■ Data extract ■
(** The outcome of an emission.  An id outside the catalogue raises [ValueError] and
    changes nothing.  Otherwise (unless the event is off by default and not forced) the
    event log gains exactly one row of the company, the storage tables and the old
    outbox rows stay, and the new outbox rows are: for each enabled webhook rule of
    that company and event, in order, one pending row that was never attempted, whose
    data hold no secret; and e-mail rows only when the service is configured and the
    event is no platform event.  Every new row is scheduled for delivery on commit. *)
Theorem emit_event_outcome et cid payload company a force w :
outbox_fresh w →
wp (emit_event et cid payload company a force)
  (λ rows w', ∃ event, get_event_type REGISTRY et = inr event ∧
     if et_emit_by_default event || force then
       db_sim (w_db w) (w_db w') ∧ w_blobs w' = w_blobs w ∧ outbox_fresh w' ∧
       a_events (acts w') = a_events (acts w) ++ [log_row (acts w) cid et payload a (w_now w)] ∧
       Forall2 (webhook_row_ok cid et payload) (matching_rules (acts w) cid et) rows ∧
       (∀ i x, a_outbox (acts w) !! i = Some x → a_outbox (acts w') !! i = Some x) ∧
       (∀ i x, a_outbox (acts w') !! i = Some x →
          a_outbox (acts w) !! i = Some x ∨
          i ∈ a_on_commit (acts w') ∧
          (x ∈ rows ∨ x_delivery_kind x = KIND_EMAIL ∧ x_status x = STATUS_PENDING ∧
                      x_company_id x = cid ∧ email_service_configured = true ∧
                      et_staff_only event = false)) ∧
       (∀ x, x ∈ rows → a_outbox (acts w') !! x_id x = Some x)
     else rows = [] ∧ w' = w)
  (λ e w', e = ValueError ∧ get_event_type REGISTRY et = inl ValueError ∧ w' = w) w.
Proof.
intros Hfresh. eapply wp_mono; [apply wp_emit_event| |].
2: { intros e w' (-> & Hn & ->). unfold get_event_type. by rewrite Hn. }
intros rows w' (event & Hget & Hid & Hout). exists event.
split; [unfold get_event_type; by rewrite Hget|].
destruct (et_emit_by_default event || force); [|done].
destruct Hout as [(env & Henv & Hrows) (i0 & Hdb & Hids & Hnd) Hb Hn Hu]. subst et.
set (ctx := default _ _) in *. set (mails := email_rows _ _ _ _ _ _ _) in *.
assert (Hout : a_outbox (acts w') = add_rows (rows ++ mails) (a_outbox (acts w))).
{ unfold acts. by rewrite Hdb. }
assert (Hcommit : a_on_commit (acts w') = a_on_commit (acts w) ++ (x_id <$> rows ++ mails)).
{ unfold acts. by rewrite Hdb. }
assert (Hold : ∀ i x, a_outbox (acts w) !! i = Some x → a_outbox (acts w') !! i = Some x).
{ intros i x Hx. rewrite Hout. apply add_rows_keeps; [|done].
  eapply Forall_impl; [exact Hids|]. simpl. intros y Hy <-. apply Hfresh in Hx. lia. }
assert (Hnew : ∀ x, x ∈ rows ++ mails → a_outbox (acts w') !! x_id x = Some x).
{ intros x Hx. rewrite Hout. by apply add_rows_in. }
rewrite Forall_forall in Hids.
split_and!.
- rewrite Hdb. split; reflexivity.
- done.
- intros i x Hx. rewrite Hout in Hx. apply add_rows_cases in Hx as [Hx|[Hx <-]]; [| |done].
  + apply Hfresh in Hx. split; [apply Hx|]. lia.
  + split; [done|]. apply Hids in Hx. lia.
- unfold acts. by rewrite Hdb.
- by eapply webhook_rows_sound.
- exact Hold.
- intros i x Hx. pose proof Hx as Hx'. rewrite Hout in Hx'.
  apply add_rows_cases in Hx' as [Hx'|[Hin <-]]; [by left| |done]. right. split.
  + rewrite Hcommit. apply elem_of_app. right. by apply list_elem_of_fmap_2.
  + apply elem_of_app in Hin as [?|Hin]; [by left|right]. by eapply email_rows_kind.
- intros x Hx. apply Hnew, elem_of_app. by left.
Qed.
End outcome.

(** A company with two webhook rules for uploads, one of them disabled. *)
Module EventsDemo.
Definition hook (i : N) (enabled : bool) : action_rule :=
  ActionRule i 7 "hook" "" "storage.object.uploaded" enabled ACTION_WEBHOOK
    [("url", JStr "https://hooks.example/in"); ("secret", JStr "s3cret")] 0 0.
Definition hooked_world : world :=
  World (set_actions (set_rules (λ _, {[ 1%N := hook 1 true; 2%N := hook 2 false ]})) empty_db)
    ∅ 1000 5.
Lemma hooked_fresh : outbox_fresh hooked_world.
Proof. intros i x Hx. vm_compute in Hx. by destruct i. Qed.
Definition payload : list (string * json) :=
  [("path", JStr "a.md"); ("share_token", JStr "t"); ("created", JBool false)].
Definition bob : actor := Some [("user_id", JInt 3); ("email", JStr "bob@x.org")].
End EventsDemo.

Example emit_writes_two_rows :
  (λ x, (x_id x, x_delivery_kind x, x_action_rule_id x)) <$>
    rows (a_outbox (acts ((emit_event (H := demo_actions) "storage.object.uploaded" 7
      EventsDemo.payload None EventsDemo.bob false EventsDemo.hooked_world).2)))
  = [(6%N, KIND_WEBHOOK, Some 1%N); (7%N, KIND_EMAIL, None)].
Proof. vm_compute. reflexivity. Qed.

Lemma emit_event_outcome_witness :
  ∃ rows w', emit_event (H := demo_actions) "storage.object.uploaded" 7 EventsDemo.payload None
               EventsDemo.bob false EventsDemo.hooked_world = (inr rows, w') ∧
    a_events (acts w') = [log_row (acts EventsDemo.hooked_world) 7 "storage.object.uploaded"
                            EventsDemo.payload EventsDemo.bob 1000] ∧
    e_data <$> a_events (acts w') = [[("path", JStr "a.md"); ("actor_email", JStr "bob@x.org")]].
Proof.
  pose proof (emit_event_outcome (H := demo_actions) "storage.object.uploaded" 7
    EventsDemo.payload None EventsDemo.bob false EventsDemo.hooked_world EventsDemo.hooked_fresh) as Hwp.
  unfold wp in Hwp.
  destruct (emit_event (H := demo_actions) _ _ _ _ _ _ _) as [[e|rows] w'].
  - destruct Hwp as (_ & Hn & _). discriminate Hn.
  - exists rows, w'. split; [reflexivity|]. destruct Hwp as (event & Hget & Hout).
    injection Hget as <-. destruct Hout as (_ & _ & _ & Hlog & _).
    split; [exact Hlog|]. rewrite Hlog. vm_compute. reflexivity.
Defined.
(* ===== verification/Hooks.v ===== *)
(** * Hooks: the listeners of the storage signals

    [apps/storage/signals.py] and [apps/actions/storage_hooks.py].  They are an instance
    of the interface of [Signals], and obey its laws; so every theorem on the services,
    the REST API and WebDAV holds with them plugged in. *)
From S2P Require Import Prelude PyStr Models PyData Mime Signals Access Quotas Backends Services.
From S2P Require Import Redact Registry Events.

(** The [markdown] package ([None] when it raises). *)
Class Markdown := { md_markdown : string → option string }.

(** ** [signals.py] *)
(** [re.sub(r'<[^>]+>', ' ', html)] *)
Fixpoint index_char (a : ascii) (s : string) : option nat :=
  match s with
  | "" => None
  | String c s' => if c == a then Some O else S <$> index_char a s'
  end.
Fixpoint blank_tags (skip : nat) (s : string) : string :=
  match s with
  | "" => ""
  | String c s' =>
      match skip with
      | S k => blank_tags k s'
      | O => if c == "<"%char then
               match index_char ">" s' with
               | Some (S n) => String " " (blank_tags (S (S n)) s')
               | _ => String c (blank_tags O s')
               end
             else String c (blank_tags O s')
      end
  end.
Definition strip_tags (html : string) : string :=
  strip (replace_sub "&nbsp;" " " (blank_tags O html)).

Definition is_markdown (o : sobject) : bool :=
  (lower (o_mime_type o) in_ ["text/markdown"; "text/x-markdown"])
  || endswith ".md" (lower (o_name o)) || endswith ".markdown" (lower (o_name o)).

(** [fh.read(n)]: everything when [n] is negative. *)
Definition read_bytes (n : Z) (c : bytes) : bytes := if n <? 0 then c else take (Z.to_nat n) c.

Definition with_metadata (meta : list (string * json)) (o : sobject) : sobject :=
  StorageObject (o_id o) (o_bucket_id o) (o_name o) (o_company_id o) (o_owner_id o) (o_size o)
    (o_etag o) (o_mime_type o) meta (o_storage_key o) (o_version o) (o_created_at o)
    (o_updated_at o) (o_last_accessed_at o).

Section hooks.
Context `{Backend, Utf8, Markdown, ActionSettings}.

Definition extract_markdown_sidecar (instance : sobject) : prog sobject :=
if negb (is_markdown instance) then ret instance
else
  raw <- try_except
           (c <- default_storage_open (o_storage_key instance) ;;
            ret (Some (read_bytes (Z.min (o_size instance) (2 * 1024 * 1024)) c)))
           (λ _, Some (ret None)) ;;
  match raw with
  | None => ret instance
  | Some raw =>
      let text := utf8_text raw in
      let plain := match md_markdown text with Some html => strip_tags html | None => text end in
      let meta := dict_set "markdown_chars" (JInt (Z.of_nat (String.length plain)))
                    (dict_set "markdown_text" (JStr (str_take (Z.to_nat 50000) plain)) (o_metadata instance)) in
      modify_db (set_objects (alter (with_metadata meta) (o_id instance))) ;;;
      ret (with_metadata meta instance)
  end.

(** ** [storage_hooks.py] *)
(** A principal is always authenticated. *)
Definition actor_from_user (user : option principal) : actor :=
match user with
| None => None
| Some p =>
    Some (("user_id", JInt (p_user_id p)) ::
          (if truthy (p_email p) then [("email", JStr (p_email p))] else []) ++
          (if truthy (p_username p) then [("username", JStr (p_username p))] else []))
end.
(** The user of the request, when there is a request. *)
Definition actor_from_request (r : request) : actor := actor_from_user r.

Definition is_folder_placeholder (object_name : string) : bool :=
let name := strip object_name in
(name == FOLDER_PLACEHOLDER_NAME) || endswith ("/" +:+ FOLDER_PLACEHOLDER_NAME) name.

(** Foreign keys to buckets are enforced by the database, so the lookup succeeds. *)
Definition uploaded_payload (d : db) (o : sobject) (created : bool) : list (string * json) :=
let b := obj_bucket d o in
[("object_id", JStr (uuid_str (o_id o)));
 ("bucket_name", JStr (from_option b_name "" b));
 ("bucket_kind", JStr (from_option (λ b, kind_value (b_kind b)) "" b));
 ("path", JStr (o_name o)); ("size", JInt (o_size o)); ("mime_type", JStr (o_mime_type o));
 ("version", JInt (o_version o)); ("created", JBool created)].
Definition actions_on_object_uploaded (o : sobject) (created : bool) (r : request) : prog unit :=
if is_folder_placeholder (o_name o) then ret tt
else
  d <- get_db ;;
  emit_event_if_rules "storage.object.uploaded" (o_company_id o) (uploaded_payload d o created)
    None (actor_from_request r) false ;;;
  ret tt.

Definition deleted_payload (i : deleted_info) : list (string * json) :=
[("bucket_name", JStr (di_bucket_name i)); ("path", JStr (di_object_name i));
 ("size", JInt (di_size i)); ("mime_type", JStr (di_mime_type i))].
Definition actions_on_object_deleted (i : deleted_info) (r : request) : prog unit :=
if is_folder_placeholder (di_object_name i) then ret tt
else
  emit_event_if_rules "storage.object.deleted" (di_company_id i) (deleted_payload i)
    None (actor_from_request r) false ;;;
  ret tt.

■ Instructions to follow ■
Restate the data verbatim through the "else rows = [] ∧ w' = w)" line.

■ Reply ■
(** The outcome of an emission.  An id outside the catalogue raises [ValueError] and
    changes nothing.  Otherwise (unless the event is off by default and not forced) the
    event log gains exactly one row of the company, the storage tables and the old
    outbox rows stay, and the new outbox rows are: for each enabled webhook rule of
    that company and event, in order, one pending row that was never attempted, whose
    data hold no secret; and e-mail rows only when the service is configured and the
    event is no platform event.  Every new row is scheduled for delivery on commit. *)
Theorem emit_event_outcome et cid payload company a force w :
outbox_fresh w →
wp (emit_event et cid payload company a force)
  (λ rows w', ∃ event, get_event_type REGISTRY et = inr event ∧
     if et_emit_by_default event || force then
       db_sim (w_db w) (w_db w') ∧ w_blobs w' = w_blobs w ∧ outbox_fresh w' ∧
       a_events (acts w') = a_events (acts w) ++ [log_row (acts w) cid et payload a (w_now w)] ∧
       Forall2 (webhook_row_ok cid et payload) (matching_rules (acts w) cid et) rows ∧
       (∀ i x, a_outbox (acts w) !! i = Some x → a_outbox (acts w') !! i = Some x) ∧
       (∀ i x, a_outbox (acts w') !! i = Some x →
          a_outbox (acts w) !! i = Some x ∨
          i ∈ a_on_commit (acts w') ∧
          (x ∈ rows ∨ x_delivery_kind x = KIND_EMAIL ∧ x_status x = STATUS_PENDING ∧
                      x_company_id x = cid ∧ email_service_configured = true ∧
                      et_staff_only event = false)) ∧
       (∀ x, x ∈ rows → a_outbox (acts w') !! x_id x = Some x)
     else rows = [] ∧ w' = w)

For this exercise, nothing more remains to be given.